Özellikle empatik bireylerde bu tür travmalar; uyku bozukluğu, sürekli suçluluk hissi, yoğun kaygı ve çaresizlik gibi belirtilerle kendini gösterebilir. Gün içinde defalarca karşılaşılan şiddet görüntüleri, bireyin zihinsel sınırlarını aşarak bir tür ruhsal yorgunluk yaratır. Kimi zaman “elimden bir şey gelmiyor” düşüncesi bireyi pasifleşmeye ve içe kapanmaya iter. Bu psikolojik tepki, günümüz dijital çağında çok daha yaygındır çünkü tanıklık artık sadece bir televizyon ekranıyla sınırlı değil; cebimizde taşıdığımız bir ekranda sürekli yeniden yaşanıyor.

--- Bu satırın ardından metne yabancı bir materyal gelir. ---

(* ===== verification/TrackerNesting.v ===== *)
(** A tracker obeys the storage laws it relies on, so a tracker can wrap another
    one (a contract that calls a contract that calls it back); with the balance
    check made before a commit, and concrete runs of the whole storage stack. *)

From stdpp Require Import base list gmap strings.
From Stdlib Require Import ZArith Lia Strings.Byte.
From S2P Require Import Prelude PyInt PyValue NCTypes NCTypeTheory PatriciaTrie NodeStore TrieHash TrieSpec.
From S2P Require Import NodeStoreTheory TrieClaims BlockStorage BlockStorageTheory ContractStorage.
From S2P Require Import StorageInterface ContractStorageTheory ChangesTracker ChangesTrackerTheory.

Local Open Scope Z_scope.
Local Open Scope py_scope.

Import MaybeDeletedNCType.

Section nesting.
Context {S : Type} `{!StorageOps S} {inv unlocked : S -> Prop} {okkey : bytes -> Prop}
  {fits : nc_type -> value -> Prop} {okval : Z -> Prop} {oktoken : TokenDescription -> Prop}
  {okbp : bytes -> Prop}.
Context {L : StorageLaws S inv unlocked okkey fits okval oktoken okbp}.

Abbreviation twf := (twf (inv := inv) (okkey := okkey) (fits := fits) (oktoken := oktoken) (okbp := okbp)).

(** both the tracker and what it wraps accept changes *)
Definition tr_open (t : tracker S) : Prop := tr_unlocked t /\ unlocked (storage t).
(** C13: Every operation of a dictionary of values does what the one of a Python dictionary
    does, over any storage that keeps the storage's laws, with or without a cache of
    attributes, as long as the keys are taken from a set of keys none of which is stored
    where the length is, the number of entries stays below a bound that the type of the
    length holds, and every value that is written is one the storage accepts for the type of
    the values.  Deleting a key that is missing does nothing.  An assignment to a new key
    of a value that the storage refuses raises the storage's error and keeps the entries, but,
    unlike in Python, leaves a length that is one too high. *)
Theorem dict_refines_mapping op st m l :
  dict_rep st (m + length (dict_written op)) l -> Forall dom (dict_keys op) ->
  (Forall (fits vt) (map snd (dict_written op)) ->
   exists st' r l', dict_run kt node p op st = (r, st') /\ dict_rep st' m l' /\ dict_spec op l r l') /\
  (forall k v e, op = KSetitem k v -> k ∉ map fst l -> (forall s, inv s -> unlocked s -> so_put_obj (dkey kt p k) vt v s = (Err e, s)) ->
   exists st', dict_run kt node p op st = (Err e, st') /\ table (inv := inv) (unlocked := unlocked) kt vt p dom st' l /\
     length_at p st' (Datatypes.S (length l))).
Proof.
  intros H0 Hd0. split; [revert H0 Hd0; rename op into op0|intros k v e -> N Hput].
  2:{ simpl in H0. rewrite Nat.add_1_r in H0. apply Forall_inv in Hd0.
      destruct (setitem_rejected kt vt p dom max U st m l k v e H0 Hd0 N Hput) as (st' & E & T & L). exists st'.
      unfold dict_run, bind. by rewrite E. }
  destruct op0 as [k|k|k v|k|k d|items|]; simpl; intros H Hd Hf; try apply Forall_inv in Hd; try rewrite Nat.add_0_r in H.
  - destruct (contains_cases kt vt p dom max U st l k (proj1 H) Hd) as [(v & l1 & l2 & -> & E)|[N E]]; unfold bind; rewrite E;
      eexists _, _, _; (split_and!; [done|done|done|]); [left; split; [apply keys_app|done]|by right].
  - destruct (contains_cases kt vt p dom max U st l k (proj1 H) Hd) as [(v & l1 & l2 & -> & _)|[N _]]; unfold bind.
    + destruct (getitem_present kt vt p dom max U st m l1 l2 k v H) as (st' & E & H'). rewrite E.
      eexists _, _, _. split_and!; [done|done|done|left; exists v; split; [apply elem_of_app; right; left|done]].
    + rewrite (getitem_missing kt vt p dom max U st l k (proj1 H) Hd N). eexists _, _, _. split_and!; [done|done|done|by right].
  - apply Forall_inv in Hf. rewrite Nat.add_1_r in H. destruct (setitem_ok kt vt p dom max U st m l k v H Hd Hf) as (st' & l' & E & H' & A).
    rewrite (bind_ok _ _ _ _ _ E). by eexists _, _, _.
  - destruct (delitem_ok kt vt p dom max U st m l k H Hd) as (st' & l' & E & H' & A). rewrite (bind_ok _ _ _ _ _ E). by eexists _, _, _.
  - unfold dict_get.
    destruct (contains_cases kt vt p dom max U st l k (proj1 H) Hd) as [(v & l1 & l2 & -> & Ec)|[N Ec]]; unfold bind; rewrite Ec.
    + destruct (getitem_present kt vt p dom max U st m l1 l2 k v H) as (st' & E & H'). rewrite E.
      eexists _, _, _. split_and!; [done|done|done|left; exists v; split; [apply elem_of_app; right; left|done]].
    + eexists _, _, _. split_and!; [done|done|done|by right].
  - destruct (update_ok items st m l H Hd Hf) as (st' & l' & E & H' & A). rewrite (bind_ok _ _ _ _ _ E). by eexists _, _, _.
  - unfold bind. rewrite (get_length_ok p st (length l) (proj1 (proj2 H))). by eexists _, _, _.
Qed.
End dict_refinement.
(* ===== verification/ScriptTheory.v ===== *)
(** The structure of script evaluation: reading operations does not depend on where
    the script starts, evaluation terminates, and a script that parses on its own is
    executed on its own, whatever follows it. *)

From stdpp Require Import base list gmap.
From Stdlib Require Import ZArith Lia Strings.Byte.
From S2P Require Import Prelude PyInt ScriptCode ScriptVM.

Local Open Scope Z_scope.
Local Open Scope py_scope.

(** * Reading at a position *)

Lemma lookup_shift {A} (pre s : list A) (i : nat) : (pre ++ s) !! (length pre + i)%nat = s !! i.
Proof. rewrite lookup_app_r by lia. f_equal. lia. Qed.

Lemma single_byte_shift pre s p : 0 <= p ->
  get_data_single_byte (blen pre + p) (pre ++ s) = get_data_single_byte p s.
Proof.
  intros Hp. unfold get_data_single_byte, byte_at, blen. rewrite length_app.
  replace (Z.to_nat (Z.of_nat (length pre) + p)) with (length pre + Z.to_nat p)%nat by lia.
  rewrite lookup_shift. destruct (Z.ltb_spec p (Z.of_nat (length s))).
  - rewrite (proj2 (Z.leb_le 0 p)), (proj2 (Z.leb_le 0 (_ + p))) by lia.
    by rewrite (proj2 (Z.ltb_lt _ (Z.of_nat (length pre + length s)))) by lia.
  - rewrite (proj2 (Z.ltb_ge (_ + p) _)) by lia. by rewrite !andb_false_r.
Qed.

Lemma slice_shift pre s a b : 0 <= a -> slice (pre ++ s) (blen pre + a) (blen pre + b) = slice s a b.
Proof.
  intros Ha. unfold slice, blen.
  replace (Z.of_nat (length pre) + b - (Z.of_nat (length pre) + a)) with (b - a) by lia. f_equal.
  replace (Z.to_nat (Z.of_nat (length pre) + a)) with (length pre + Z.to_nat a)%nat by lia.
  by rewrite drop_app_add.
Qed.

(** the three checks together *)
Lemma get_data_bytes_eq position length data : 0 < position ->
  get_data_bytes position length data =
    if (0 <? length) && (position + length <=? blen data) then Ok (slice data position (position + length))
    else Err OutOfData.
Proof. intros Hp. unfold get_data_bytes. repeat case_match; try done; blia. Qed.

Lemma data_bytes_shift pre s p n : 0 < p ->
  get_data_bytes (blen pre + p) n (pre ++ s) = get_data_bytes p n s.
Proof.
  intros Hp. pose proof (blen_nonneg pre). rewrite !get_data_bytes_eq by lia.
  rewrite blen_app. replace (blen pre + p + n <=? blen pre + blen s) with (p + n <=? blen s) by lia.
  rewrite <- Z.add_assoc, slice_shift by lia. done.
Qed.

Definition shift_op (n : Z) (r : result (Z * Z * option item)) : result (Z * Z * option item) :=
  match r with Ok (o, p, i) => Ok (o, n + p, i) | Err e => Err e end.

Lemma script_op_shift pre s :
  get_script_op (blen pre) (pre ++ s) = shift_op (blen pre) (get_script_op 0 s).
Proof.
  unfold get_script_op. pose proof (blen_nonneg pre).
  rewrite <- (Z.add_0_r (blen pre)) at 1. rewrite single_byte_shift by lia.
  destruct (get_data_single_byte 0 s) as [o|e]; [|done]. simpl.
  destruct (is_valid_opcode o); simpl; [|done].
  change (0 + 1) with 1. change (1 + 1) with 2. rewrite <- !Z.add_assoc. change (1 + 1) with 2.
  destruct ((1 <=? o) && (o <=? 75)).
  { rewrite data_bytes_shift by lia. by destruct (get_data_bytes 1 o s). }
  destruct (o =? 76).
  { rewrite single_byte_shift by lia. destruct (get_data_single_byte 1 s) as [n|]; simpl; [|done].
    rewrite data_bytes_shift, <- Z.add_assoc by lia. by destruct (get_data_bytes 2 n s). }
  destruct ((80 <=? o) && (o <=? 96)); simpl; [|done]. by destruct (decode_opn o).
Qed.

Lemma single_byte_range p s o : get_data_single_byte p s = Ok o -> 0 <= o < 256 /\ 0 <= p < blen s.
Proof.
  unfold get_data_single_byte, byte_at. case_match eqn:E; [|done].
  destruct (s !! Z.to_nat p) as [b|]; [|done]. intros [= <-]. split; [apply b2z_range|]. blia.
Qed.

(** an operation takes at least one byte and stays within the script *)
Lemma script_op_progress s o p i : get_script_op 0 s = Ok (o, p, i) -> 1 <= p <= blen s.
Proof.
  unfold get_script_op. intros H. inv_rok H. apply single_byte_range in Hm as [_ Hm].
  case_match; [done|]. case_match; [|case_match; [|case_match]].
  - inv_rok H. rewrite get_data_bytes_eq in Hm0 by lia. case_match; [|done]. simplify_eq. blia.
  - inv_rok H. inv_rok H. rewrite get_data_bytes_eq in Hm1 by lia. case_match; [|done]. simplify_eq. blia.
  - inv_rok H. simplify_eq. blia.
  - simplify_eq. blia.
Qed.

Lemma single_byte_extend p s t o : get_data_single_byte p s = Ok o -> get_data_single_byte p (s ++ t) = Ok o.
Proof.
  intros H. pose proof (single_byte_range _ _ _ H) as [_ Hp]. revert H.
  unfold get_data_single_byte, byte_at, blen in *. rewrite length_app.
  rewrite (proj2 (Z.leb_le 0 p)), (proj2 (Z.ltb_lt p _)), (proj2 (Z.ltb_lt p (Z.of_nat (_ + _)))) by lia.
  rewrite lookup_app_l by lia. done.
Qed.
(* ===== verification/ScriptClaims.v ===== *)
(** The properties of script evaluation: who can spend the standard outputs, what the
    signature-operation count protects, round trips of the standard scripts, and
    termination. *)

From stdpp Require Import base list gmap.
From Stdlib Require Import ZArith Lia Strings.Byte.
From S2P Require Import Prelude PyInt ScriptCode ScriptVM ScriptTheory ScriptP2PKH ScriptMultisig.

Local Open Scope Z_scope.
Local Open Scope py_scope.

(** * What follows a script that parses, parses too *)

Lemma parses_rest a opsa t ops : parses a opsa -> parses (a ++ t) ops -> exists ops', parses t ops'.
Proof.
  intros Ha. revert ops. induction Ha as [|a o p i opsa E Hp IH]; intros ops H; [by exists ops|].
  inversion H as [Hnil|? o' p' i' ops' E' Hd]; subst.
  - pose proof (script_op_progress _ _ _ _ E) as Hr. symmetry in Hnil. apply app_nil in Hnil as [-> _].
    unfold blen in Hr. simpl in Hr. lia.
  - rewrite (script_op_extend a t o p i E) in E'. simplify_eq.
    pose proof (script_op_progress _ _ _ _ E) as Hr. rewrite drop_app_le in Hd by (unfold blen in Hr; lia).
    by apply IH in Hd.
Qed.

(** * Termination: fuel never runs out *)

Definition nofuel {S A} (m : M S A) : Prop := forall s, fst (m s) <> Err OutOfFuel.

Lemma nofuel_bind {S A B} (m : M S A) (f : A -> M S B) : nofuel m -> (forall a, nofuel (f a)) -> nofuel (bind m f).
Proof.
  intros Hm Hf s. unfold bind. specialize (Hm s). destruct (m s) as [[a|e] s']; [apply Hf|].
  intros [= ->]. by apply Hm.
Qed.

Lemma nofuel_ret {S A} (a : A) : nofuel (ret (S := S) a).
Proof. done. Qed.

Lemma nofuel_raise {S A} e : e <> OutOfFuel -> nofuel (raise (S := S) (A := A) e).
Proof. intros H s [= ->]. done. Qed.

Lemma nofuel_lift {S A} (r : result A) : r <> Err OutOfFuel -> nofuel (lift (S := S) r).
Proof. intros H s. done. Qed.

Lemma nofuel_if {S A} (b : bool) (m m' : M S A) : nofuel m -> nofuel m' -> nofuel (if b then m else m').
Proof. by destruct b. Qed.

Lemma nofuel_try {S A} (m : M S A) c e : e <> OutOfFuel -> nofuel m -> nofuel (try_raise m c e).
Proof.
  intros He Hm s. unfold try_raise. specialize (Hm s). destruct (m s) as [[a|e'] s']; [done|].
  destruct (issubclass_exn e' c); [simpl; congruence|done].
Qed.

Lemma nofuel_repeat {S A} n (m : M S A) : nofuel m -> nofuel (repeat_m n m).
Proof. intros Hm. induction n; simpl; [done|]. repeat (apply nofuel_bind; [done|intros]). done. Qed.

Lemma nofuel_pop : nofuel pop.
Proof. by intros [|]. Qed.
Lemma nofuel_push i : nofuel (push i).
Proof. done. Qed.
Lemma nofuel_need n : nofuel (need n).
Proof. intros st. unfold need. by case_match. Qed.
Lemma nofuel_bytes {S} i : nofuel (assert_bytes (S := S) i).
Proof. by destruct i. Qed.
Lemma nofuel_int {S} i : nofuel (assert_int (S := S) i).
Proof. by destruct i. Qed.

Lemma byte_at_fuel d i : byte_at d i <> Err OutOfFuel.
Proof. unfold byte_at. by case_match. Qed.
Lemma binary_to_int_fuel d : binary_to_int d <> Err OutOfFuel.
Proof. unfold binary_to_int. by case_match. Qed.
Lemma unpack_fuel d : unpack_I d <> Err OutOfFuel.
Proof. unfold unpack_I. by case_match. Qed.
Lemma opcode_of_fuel o : opcode_of o <> Err OutOfFuel.
Proof. unfold opcode_of. by case_match. Qed.

Lemma get_data_value_fuel k data : get_data_value k data <> Err OutOfFuel.
Proof.
  unfold get_data_value. assert (H : forall fuel pos it, 0 <= pos -> blen data - pos < Z.of_nat fuel ->
    get_data_value_loop fuel k data pos it <> Err OutOfFuel).
  { induction fuel as [|fuel IH]; intros pos it Hp Hf; simpl; case_match eqn:E; try done; [lia|].
    destruct (byte_at data pos) as [n|e] eqn:Eb; simpl; [|intros [= ->]; by apply (byte_at_fuel data pos)].
    repeat case_match; try done. assert (0 <= n) by (unfold byte_at in Eb; case_match; simplify_eq; apply b2z_range).
    apply IH; lia. }
  apply H; [lia|]. unfold blen. lia.
Qed.

Create HintDb nofuel.
#[export] Hint Resolve nofuel_bind nofuel_ret nofuel_lift nofuel_if nofuel_try nofuel_repeat nofuel_pop
  nofuel_push nofuel_need nofuel_bytes nofuel_int byte_at_fuel binary_to_int_fuel unpack_fuel opcode_of_fuel
  get_data_value_fuel : nofuel.
#[export] Hint Extern 2 (nofuel (raise _)) => apply nofuel_raise; discriminate : nofuel.
#[export] Hint Extern 2 (_ <> OutOfFuel) => discriminate : nofuel.
#[export] Hint Extern 3 (nofuel (match ?x with _ => _ end)) => destruct x : nofuel.
(* ===== verification/TxStruct.v ===== *)
(** Vertices and the bytes of a transaction's funds: inputs, outputs, token
    information and headers, [TxInput] and [TxOutput] of
    [hathor/transaction/base_transaction.py], [Transaction] and
    [TokenCreationTransaction], [NanoHeader] and [FeeHeader] of
    [hathor/transaction/headers], with the data a signature covers
    ([get_sighash_all]).

    A serializer is a function to [result bytes]; a parser of a buffer is a command on
    the bytes left. *)

From stdpp Require Import base list.
From Stdlib Require Import ZArith Lia Floats.SpecFloat.
From S2P Require Import Prelude PyInt Serializer Deserializer Leb128 Encoding PyValue Compound NCTypes.
From S2P Require Import BlockStorage ScriptCode ScriptVM.

Local Open Scope Z_scope.
Local Open Scope py_scope.

(** * Data *)

Inductive TxVersion : Type :=
| REGULAR_BLOCK | REGULAR_TRANSACTION | TOKEN_CREATION_TRANSACTION | MERGE_MINED_BLOCK | POA_BLOCK
| ON_CHAIN_BLUEPRINT.

#[export] Instance TxVersion_eq_dec : EqDecision TxVersion.
Proof. solve_decision. Defined.

Definition tx_version_value (v : TxVersion) : Z :=
  match v with
  | REGULAR_BLOCK => 0 | REGULAR_TRANSACTION => 1 | TOKEN_CREATION_TRANSACTION => 2
  | MERGE_MINED_BLOCK => 3 | POA_BLOCK => 5 | ON_CHAIN_BLUEPRINT => 6
  end.

Inductive NCActionType : Type := ACT_DEPOSIT | ACT_WITHDRAWAL | ACT_GRANT_AUTHORITY | ACT_ACQUIRE_AUTHORITY.

#[export] Instance NCActionType_eq_dec : EqDecision NCActionType.
Proof. solve_decision. Defined.

Definition action_type_value (t : NCActionType) : Z :=
  match t with
  | ACT_DEPOSIT => 1 | ACT_WITHDRAWAL => 2 | ACT_GRANT_AUTHORITY => 3 | ACT_ACQUIRE_AUTHORITY => 4
  end.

Bu noktada, psikolojik sınırlar koymak, dijital maruziyeti sınırlamak ve dayanışma yolları üretmek; bireysel ruh sağlığımızı korumak için önemlidir.
Sonuç
Gazze’de süregelen savaş, yalnızca binaları değil, zihinleri ve ruhları da yıkıma uğratmaktadır. Bu yazıda, savaşın bireyler ve toplumlar üzerindeki görünmeyen etkilerini; travmayı, psikolojik dayanıklılık unsurlarını ve tanıklığın ruhsal yükünü ele almaya çalıştım. Gördük ki, savaş yalnızca silahlarla değil, duygularla da yaşanır. Ancak bu acının içinde bile direnç, anlam arayışı ve dayanışma filizlenebiliyor.
Filistin halkı, psikolojik olarak yıkılmamak için yalnızca iç kaynaklarına değil; inançlarına, aile bağlarına ve kültürel direncine de tutunuyor. Bizler, uzaktan izleyenler olarak sadece tanık değiliz; aynı zamanda ruhsal olarak bu yükün bir parçasıyız. Bu nedenle hem yaşananlara kayıtsız kalmamak hem de kendi ruhsal sınırlarımızı korumak hayati önemdedir.
Kaynakça
Qouta, S., Punamäki, R. L., & El Sarraj, E. (2008). Child mental health in Gaza under siege. Clinical Child Psychology and Psychiatry, 13(3), 383–394. https://doi.org/10.1177/1359104508090603
Thabet, A. A., & Vostanis, P. (2005). Post-traumatic stress reactions in children of war. Journal of Child and Adolescent Mental Health, 17(1), 3–13. https://doi.org/10.2989/17280580509486591
Frankl, V. E. (2006). İnsanın Anlam Arayışı (Çev. C. Büyükdüvenci). Okuyanus Yayınları. (Orijinal eser 1946)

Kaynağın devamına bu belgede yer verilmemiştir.